Dataset entries
=======

(* ===== verification/SessionQueue.v ===== *)
(** The delivery queue of a session: the allocation of packet identifiers, an
    abstract queue of messages, and the methods of [State] that change the queue
    as operations on it. *)

From S2P Require Import Prelude Wire Session.

Local Open Scope Z_scope.
Local Open Scope orb_scope.

(** * Packet identifiers *)

Lemma increment_packetID_eq z : 0 <= z < 65536 → increment_packetID z = z mod 65535 + 1.
Proof.
  intros Hz. unfold increment_packetID, u16. destruct (decide (z = 65535)) as [->|Hne]; [done|].
  rewrite (Z.mod_small (z + 1) 65536) by lia. rewrite (Z.mod_small z 65535) by lia.
  destruct (Z.eqb_spec (z + 1) 0); lia.
Qed.

(** The [k]-th identifier the loop tries after [z]. *)
Definition nth_packetID (z k : Z) : Z := (z + k) mod 65535 + 1.

Lemma nth_packetID_range z k : 0 < nth_packetID z k < 65536.
Proof. unfold nth_packetID. pose proof (Z.mod_pos_bound (z + k) 65535). lia. Qed.

Lemma nth_packetID_inj z k1 k2 :
  0 <= k1 < 65535 → 0 <= k2 < 65535 → nth_packetID z k1 = nth_packetID z k2 → k1 = k2.
Proof.
  unfold nth_packetID. intros H1 H2 Heq.
  assert (Hd : (k1 - k2) mod 65535 = 0).
  { replace (k1 - k2) with ((z + k1) - (z + k2)) by lia. rewrite Zminus_mod.
    replace ((z + k1) mod 65535) with ((z + k2) mod 65535) by lia. by rewrite Z.sub_diag. }
  apply Z.mod_divide in Hd as [c Hc]; lia.
Qed.

Lemma nth_packetID_step z k : nth_packetID (z mod 65535 + 1) k = nth_packetID z (k + 1).
Proof.
  unfold nth_packetID. replace (z mod 65535 + 1 + k) with (z mod 65535 + (1 + k)) by lia.
  rewrite Zplus_mod_idemp_l. do 2 f_equal. lia.
Qed.

Lemma allocate_loop_spec fuel infl z :
  0 <= z < 65536 →
  match allocate_packetID_loop fuel infl z with
  | Some id => ∃ k, 0 <= k ∧ id = nth_packetID z k ∧ infl !! id = None
                    ∧ ∀ j, 0 <= j < k → is_Some (infl !! nth_packetID z j)
  | None => ∀ j, 0 <= j < Z.of_nat fuel → is_Some (infl !! nth_packetID z j)
  end.
Proof.
  revert z. induction fuel as [|fuel IH]; intros z Hz; simpl; [lia|].
  rewrite increment_packetID_eq by done.
  assert (H0 : nth_packetID z 0 = z mod 65535 + 1) by (unfold nth_packetID; by rewrite Z.add_0_r).
  destruct (infl !! (z mod 65535 + 1)) as [r|] eqn:Hl.
  - pose proof (Z.mod_pos_bound z 65535) as Hm. specialize (IH (z mod 65535 + 1) ltac:(lia)).
    assert (Hfirst : ∀ (P : Z → Prop), P (nth_packetID z 0) → ∀ n,
      (∀ j, 0 <= j < n → P (nth_packetID (z mod 65535 + 1) j)) → ∀ j, 0 <= j < n + 1 → P (nth_packetID z j)).
    { intros P HP n Hrest j Hj. destruct (decide (j = 0)) as [->|]; [done|].
      replace j with (j - 1 + 1) by lia. rewrite <- nth_packetID_step. apply Hrest. lia. }
    assert (Hs : is_Some (infl !! nth_packetID z 0)) by (rewrite H0, Hl; done).
    destruct (allocate_packetID_loop _ _ _) as [id|].
    + destruct IH as (k & Hk & -> & Hnone & Hused). exists (k + 1). rewrite nth_packetID_step.
      split_and!; [lia|done|by rewrite <- nth_packetID_step|].
      apply (Hfirst (λ i, is_Some (infl !! i))); done.
    + intros j Hj. apply (Hfirst (λ i, is_Some (infl !! i)) Hs (Z.of_nat fuel)); [done|lia].
  - exists 0. rewrite H0. split_and!; [lia|done|done|lia].
Qed.

(** The allocator gives the first identifier after the last one that is not in
    use; it ends whenever one is free. *)
Lemma allocate_packetID_free infl z :
  0 <= z < 65536 → msize infl < 65535 →
  ∃ k, 0 <= k ∧ allocate_packetID infl z = Some (nth_packetID z k) ∧ infl !! nth_packetID z k = None
       ∧ ∀ j, 0 <= j < k → is_Some (infl !! nth_packetID z j).
Proof.
  intros Hz Hsize. pose proof (allocate_loop_spec (S (size infl)) infl z Hz) as Hloop.
  unfold allocate_packetID. destruct (allocate_packetID_loop _ _ _) as [id|].
  { destruct Hloop as (k & ? & -> & ? & ?). exists k. done. }
  exfalso. set (ids := nth_packetID z <$> seqZ 0 (Z.of_nat (S (size infl)))).
  unfold msize in Hsize.
  assert (Hnd : NoDup ids).
  { apply NoDup_fmap_2_strong; [|apply NoDup_seqZ]. intros k1 k2 H1 H2.
    apply elem_of_seqZ in H1, H2. apply nth_packetID_inj; lia. }
  assert (Hsub : list_to_set ids ⊆ dom infl).
  { intros id Hid. apply elem_of_list_to_set, list_elem_of_fmap in Hid as (k & -> & Hk).
    apply elem_of_seqZ in Hk. apply elem_of_dom, Hloop. lia. }
  apply subseteq_size in Hsub. rewrite size_list_to_set, size_dom in Hsub by done.
  unfold ids in Hsub. rewrite length_fmap, length_seqZ in Hsub. lia.
Qed.

(** * The abstract queue *)

(** A message the session accepted, and the queue as a client of the session sees
    it: what was sent on the current connection and not acknowledged, what was
    sent on earlier ones only, and what was never sent, each in order. *)
Record msg := mkMsg {
  m_data : bytes;
  m_offset : Z;
  m_accepted : Z }.

Record aqueue := mkQ {
  q_sent : list (Z * msg);
  q_resend : list (Z * msg);
  q_fresh : list msg }.

Definition q_attempted (q : aqueue) : list (Z * msg) := q_sent q ++ q_resend q.

Definition q_messages (q : aqueue) : list msg := (q_attempted q).*2 ++ q_fresh q.

Definition q_admit (m : msg) (q : aqueue) : aqueue := mkQ (q_sent q) (q_resend q) (q_fresh q ++ [m]).

Definition q_begin (q : aqueue) : aqueue := mkQ [] (q_attempted q) (q_fresh q).

Definition q_ack (id : Z) (q : aqueue) : aqueue :=
  mkQ (filter (λ x, x.1 ≠ id) (q_sent q)) (filter (λ x, x.1 ≠ id) (q_resend q)) (q_fresh q).

(** Sending the next message gives [(id, m)], a replay or not, and the queue after. *)
Inductive q_next : aqueue → Z → msg → bool → aqueue → Prop :=
| q_next_replay sent id m resend fresh :
    q_next (mkQ sent ((id, m) :: resend) fresh) id m true (mkQ (sent ++ [(id, m)]) resend fresh)
| q_next_fresh sent id m fresh :
    0 < id < 65536 → id ∉ sent.*1 →
    q_next (mkQ sent [] (m :: fresh)) id m false (mkQ (sent ++ [(id, m)]) [] fresh).

Definition q_ids_ok (q : aqueue) : Prop :=
  NoDup (q_attempted q).*1 ∧ Forall (λ x, 0 < x.1 < 65536) (q_attempted q).

Definition list_sum (l : list Z) : Z := foldr Z.add 0 l.

Lemma list_sum_app l1 l2 : list_sum (l1 ++ l2) = list_sum l1 + list_sum l2.
Proof. induction l1 as [|x l1 IH]; simpl; [done|]. unfold list_sum in *. lia. Qed.

Definition q_count (q : aqueue) : Z := len (q_messages q).
Definition q_bytes (q : aqueue) : Z := list_sum (len ∘ m_data <$> q_messages q).

(** * The representation of the queue *)

(** Messages with the references of their entries. *)
Abbreviation tagged A := (list (nat * A)).

Definition holds (h : list entry) (r : nat) (id ep : Z) (m : msg) : Prop :=
  h !! r = Some (mkEntry (m_data m) (m_offset m) id ep (m_accepted m)).

Record queue_rep (s : State) (sent resend : tagged (Z * msg)) (fresh : tagged msg) : Prop := {
  rep_entries : entries s = (sent ++ resend).*1 ++ fresh.*1;
  rep_nodup : NoDup (entries s);
  rep_sent : Forall (λ x, holds (heap s) x.1 x.2.1 (epoch s) x.2.2) sent;
  rep_resend : Forall (λ x, ∃ ep, ep < epoch s ∧ holds (heap s) x.1 x.2.1 ep x.2.2) resend;
  rep_fresh : Forall (λ x, holds (heap s) x.1 0 0 x.2) fresh;
  rep_inflight id r : inflight s !! id = Some r ↔ ∃ m, (r, (id, m)) ∈ sent ++ resend;
  rep_ids : q_ids_ok (mkQ sent.*2 resend.*2 fresh.*2);
  rep_active : activeInflight s = len sent;
  rep_epoch : 0 <= epoch s < 2 ^ 64;
  rep_next : 0 <= nextPacketID s < 65536 }.

(** The queue [q] is the one a session that is not removed holds. *)
Definition represents_queue (s : State) (q : aqueue) : Prop :=
  ∃ sent resend fresh, queue_rep s sent resend fresh ∧ q = mkQ sent.*2 resend.*2 fresh.*2.

(** ** Lists *)

Lemma remove_entry_mid r l1 l2 : r ∉ l1 → remove_entry r (l1 ++ r :: l2) = l1 ++ l2.
Proof.
  induction l1 as [|x l1 IH]; simpl.
  - by rewrite decide_True.
  - rewrite not_elem_of_cons. intros [? ?]. rewrite decide_False by congruence. by rewrite IH.
Qed.

Lemma NoDup_app_remove_mid {A} (l l1 l2 : list A) : NoDup (l1 ++ l ++ l2) → NoDup (l1 ++ l2).
Proof. intros Hnd. eapply sublist_NoDup; [exact Hnd|]. apply sublist_app; [done|]. by apply sublist_inserts_l. Qed.

(** Removing the pair with key [id] by position and by filtering. *)
Lemma filter_ne_mid {A} (id : Z) (x : A) (l1 l2 : list (Z * A)) :
  NoDup (l1 ++ (id, x) :: l2).*1 → filter (λ y, y.1 ≠ id) (l1 ++ (id, x) :: l2) = l1 ++ l2.
Proof.
  rewrite fmap_app, fmap_cons. simpl. intros (_ & H1 & H2)%NoDup_app.
  apply NoDup_cons in H2 as [H2 _].
  rewrite filter_app, filter_cons_False by (simpl; tauto).
  rewrite !list_filter_all; [done|..].
  - apply Forall_forall. intros [i y] Hy. simpl. intros ->. apply H2. apply list_elem_of_fmap. by exists (id, y).
  - apply Forall_forall. intros [i y] Hy. simpl. intros ->. apply (H1 id); [|left].
    apply list_elem_of_fmap. by exists (id, y).
Qed.

Lemma filter_ne_all {A} (id : Z) (l : list (Z * A)) : id ∉ l.*1 → filter (λ y, y.1 ≠ id) l = l.
Proof.
  intros Hid. apply list_filter_all, Forall_forall. intros [i y] Hy. simpl. intros ->. apply Hid.
  apply list_elem_of_fmap. by exists (id, y).
Qed.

=======

### About this task
Exact reproduction is required. Give the lines of the data from its first line through the line containing "Local Open Scope orb_scope.", and no others.

### Exercise output
(* ===== verification/SessionQueue.v ===== *)
(** The delivery queue of a session: the allocation of packet identifiers, an
    abstract queue of messages, and the methods of [State] that change the queue
    as operations on it. *)

From S2P Require Import Prelude Wire Session.

Local Open Scope Z_scope.
Local Open Scope orb_scope.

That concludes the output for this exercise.